2019-02-27 13:58:25,895+01 WARN  [org.ovirt.engine.core.bll.storage.disk.AttachDiskToVmCommand] (default task-2250) [f2aab36c-407e-4d29-a3e3-8c3ebada4dd1] Validation of action 'AttachDiskToVm' failed for user theStorageAdmin@internal-authz. Reasons: VAR__ACTION__ATTACH_ACTION_TO,VAR__TYPE__DISK,USER_NOT_AUTHORIZED_TO_PERFORM_ACTION
2019-02-27 13:58:25,896+01 ERROR [org.ovirt.engine.api.restapi.resource.AbstractBackendResource] (default task-2250) [] Operation Failed: [User is not authorized to perform this action.]

If I look at the allowed actions for the StorageAdmin role, the closest I can find are:

rgolangh commented 5 years ago

The role is fine, we just need it to be applied on the object which includes the vms and storage domains. In your case you need to login as admin@internal for example to ovirt-engine, go to the relevant cluster and grant 'theStorageAdmin' user the role of storageAdmin on that cluster (the cluster that the vms are running on)

tux-o-matic commented 5 years ago

The user already has that role. But is that oVirt cluster specific? If it was missing that role, how else could it be able to create virtual disks in the storage domain?

rgolangh commented 5 years ago

3 things form a permission - user + role + object. Make sure the role is applied on the data-center or cluster on that user. You already had the disk created, now it needs to be attached - it is a different pemission requirement.
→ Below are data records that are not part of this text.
(* ===== verification/ReputationProps.v ===== *)
(** Properties of [ReputationBonus.v]: the reputation counters are exact counts of the
    stored invoices, and a closed invoice never changes. *)
From stdpp Require Import numbers list.
From S2P Require Import Prelude Host ReputationBonus.
Import Rep.

Inductive RepCall :=
| RInit (admin : Address)
| RSetConfig (config : Config)
| RUpdateConfig (caller : Address) (threshold bonus min_rate : Z)
| RSubmit (freelancer payer : Address) (amount due_date base_rate : Z)
| RMarkPaid (invoice_id : Z)
| RDefault (invoice_id : Z).

(** Entries of invoices and reputations. *)
Definition record_key (k : DataKey) : bool :=
  match k with RKey.Config | RKey.Admin => false | _ => true end.

Section reputation.
Context {X : Type}.
Abbreviation W := (world DataKey X RepEvent).
Abbreviation IO := (M W ContractError).
Implicit Types w : W.

Definition rep_exec (c : RepCall) : IO unit :=
  match c with
  | RInit a => init a
  | RSetConfig c => set_config c
  | RUpdateConfig a t b m => update_config a t b m
  | RSubmit f p n d r => _ ← submit_invoice f p n d r; mret tt
  | RMarkPaid i => mark_paid i
  | RDefault i => handle_default i
  end.

(** A successful call in some ledger; anything may happen to the rest of the chain. *)
Definition rep_step w w' : Prop :=
  (∃ c call, rep_exec call (with_ctx c w) = Done tt w') ∨ ∃ x, w' = with_ext x w.

(** ** What the counters count *)
Definition reputation_of w (a : Address) : ReputationScore :=
  default new_score (store w (RKey.Reputation a)).
Definition invoice_count w : Z := default 0 (store w RKey.InvoiceCount).
(** How often [a] is a party of an invoice: twice when it invoices itself. *)
Definition parts (i : Invoice) (a : Address) : Z :=
  (if bool_decide (a = freelancer i) then 1 else 0) + (if bool_decide (a = payer i) then 1 else 0).
Definition part_in w (p : InvoiceStatus → bool) (a : Address) (j : Z) : Z :=
  match store w (RKey.Invoice j) with
  | Some i => if p (status i) then parts i a else 0
  | None => 0
  end.
(** The parts [a] has in the stored invoices whose status satisfies [p]. *)
Definition tally w (p : InvoiceStatus → bool) (a : Address) : Z :=
  zsum (part_in w p a <$> seqZ 1 (invoice_count w)).
Definition any_status (s : InvoiceStatus) : bool := true.
Definition is_paid (s : InvoiceStatus) : bool := bool_decide (s = Paid).
Definition is_defaulted (s : InvoiceStatus) : bool := bool_decide (s = Defaulted).

Definition exact (s p d : Z) : ReputationScore :=
  mkScore (sat_u32 s) (sat_u32 p) (sat_u32 d) (paid_percentage (sat_u32 s) (sat_u32 p)).

Definition counted (S P D : Address → Z) w : Prop :=
  ∀ a, reputation_of w a = exact (S a) (P a) (D a).

Definition rep_ok w : Prop :=
  0 ≤ invoice_count w ∧
  (∀ j, is_Some (store w (RKey.Invoice j)) ↔ 1 ≤ j ≤ invoice_count w) ∧
  counted (tally w any_status) (tally w is_paid) (tally w is_defaulted) w.

(** ** One counter *)
Lemma sat_succ n : 0 ≤ n → sat_u32 (sat_u32 n + 1) = sat_u32 (n + 1).
Proof. assert (0 ≤ u32_max) by done. unfold sat. lia. Qed.

Definition one (x a : Address) : Z := if bool_decide (a = x) then 1 else 0.

Lemma bump_spec f x w w' :
  bump f x w = Done tt w' →
  self w' = self w ∧ ctx w' = ctx w ∧
  store w' = st_set (store w) (RKey.Reputation x)
               (Some (recalculate_score (f (reputation_of w x)))).
Proof. intros Hx. unfold bump, read_reputation, write_reputation in Hx. by minv Hx. Qed.

(** [f] adds [i], [j] and [k] to the three counters. *)
Definition adds (f : ReputationScore → ReputationScore) (i j k : Z) : Prop :=
  ∀ s p d, 0 ≤ s → 0 ≤ p → 0 ≤ d →
    recalculate_score (f (exact s p d)) = exact (s + i) (p + j) (d + k).

Lemma adds_submitted : adds add_submitted 1 0 0.
Proof.
  intros s p d Hs Hp Hd. unfold add_submitted, recalculate_score, exact. simpl.
  by rewrite sat_succ, !Z.add_0_r.
Qed.
Lemma adds_paid : adds add_paid 0 1 0.
Proof.
  intros s p d Hs Hp Hd. unfold add_paid, recalculate_score, exact. simpl.
  by rewrite sat_succ, !Z.add_0_r.
Qed.
Lemma adds_defaulted : adds add_defaulted 0 0 1.
Proof.
  intros s p d Hs Hp Hd. unfold add_defaulted, recalculate_score, exact. simpl.
  by rewrite sat_succ, !Z.add_0_r.
Qed.

Definition nonneg (S : Address → Z) : Prop := ∀ a, 0 ≤ S a.

Lemma counted_ext S P D S' P' D' w :
  (∀ a, S a = S' a ∧ P a = P' a ∧ D a = D' a) → counted S P D w → counted S' P' D' w.
Proof. intros He Hc a. destruct (He a) as (<- & <- & <-). apply Hc. Qed.

Lemma bump_counted f i j k x S P D w w' :
  adds f i j k → nonneg S → nonneg P → nonneg D →
  counted S P D w → bump f x w = Done tt w' →
  counted (λ a, S a + i * one x a) (λ a, P a + j * one x a) (λ a, D a + k * one x a) w'.
Proof.
  intros Hf HS HP HD Hc (_ & _ & Es)%bump_spec a. unfold reputation_of. rewrite Es.
  unfold one. case_bool_decide as E.
  - subst a. rewrite st_set_eq. simpl. rewrite Hc, Hf by done. f_equal; lia.
  - rewrite st_set_ne by congruence. fold (reputation_of w a). rewrite Hc. f_equal; lia.
Qed.

(** Both parties of an invoice get the counter. *)
Lemma bump_parties f i j k x y inv S P D w w1 w' :
  adds f i j k → 0 ≤ i → 0 ≤ j → 0 ≤ k → nonneg S → nonneg P → nonneg D →
  (∀ a, parts inv a = one x a + one y a) →
  counted S P D w → bump f x w = Done tt w1 → bump f y w1 = Done tt w' →
  counted (λ a, S a + i * parts inv a) (λ a, P a + j * parts inv a) (λ a, D a + k * parts inv a) w'.
Proof.
  intros Hf Hi Hj Hk HS HP HD Hp Hc H1 H2.
  assert (∀ a, 0 ≤ one x a) as H01 by (intros a; unfold one; case_bool_decide; lia).
  pose proof (bump_counted _ _ _ _ _ _ _ _ _ _ Hf HS HP HD Hc H1) as Hc1.
  assert (∀ S n, nonneg S → 0 ≤ n → nonneg (λ a, S a + n * one x a)) as Hnn.
  { intros S0 n HS0 Hn a. specialize (HS0 a). specialize (H01 a). nia. }
  pose proof (bump_counted _ _ _ _ _ _ _ _ _ _ Hf (Hnn _ _ HS Hi) (Hnn _ _ HP Hj) (Hnn _ _ HD Hk)
    Hc1 H2) as Hc2.
  eapply counted_ext; [| exact Hc2]. intros a. simpl. rewrite Hp. repeat split; lia.
Qed.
tux-o-matic commented 5 years ago

The user is already listed under "permissions" for the oVirt datacenter. Are we talking about permissions as defined the Ansible playbook:

    permissions:
      - state: present
        user_name: theAdmin
        authz_name: internal-authz
        role: StorageAdmin
        object_type: data_center
        object_name: Default

In that context what is Default? We have one user theStorageAdmin, it has the StorageAdmin role and that user is assigned to the oVirt datacenter where are VMs are running. Shouldn't that cover it? At least creating virtual disks in the storage domain works.

rgolangh commented 5 years ago

Ok I see what is missing - the user should have one more role in order to successfully attach disk to VMs. All you need is to add another permission with role 'UserVmManager' , so the whole permission snippet should look like this:

    permissions:

      - state: present
        user_name: theAdmin
        authz_name: internal-authz
        role: StorageAdmin
        object_type: data_center
        object_name: Default

      - state: present
        user_name: theAdmin 
        authz_name: internal-authz
        role: UserVmManager 
        object_type: data_center
        object_name: Default

And yes, 'Default' is the name of the Data Center you will apply the permissions on to.

TFK1410 commented 5 years ago

I can confirm that adding the UserVmManager permission to the oVirt user has fixed the issue. The volumes are now properly mounting to the pods.

rgolangh commented 5 years ago

@TFK1410 thank you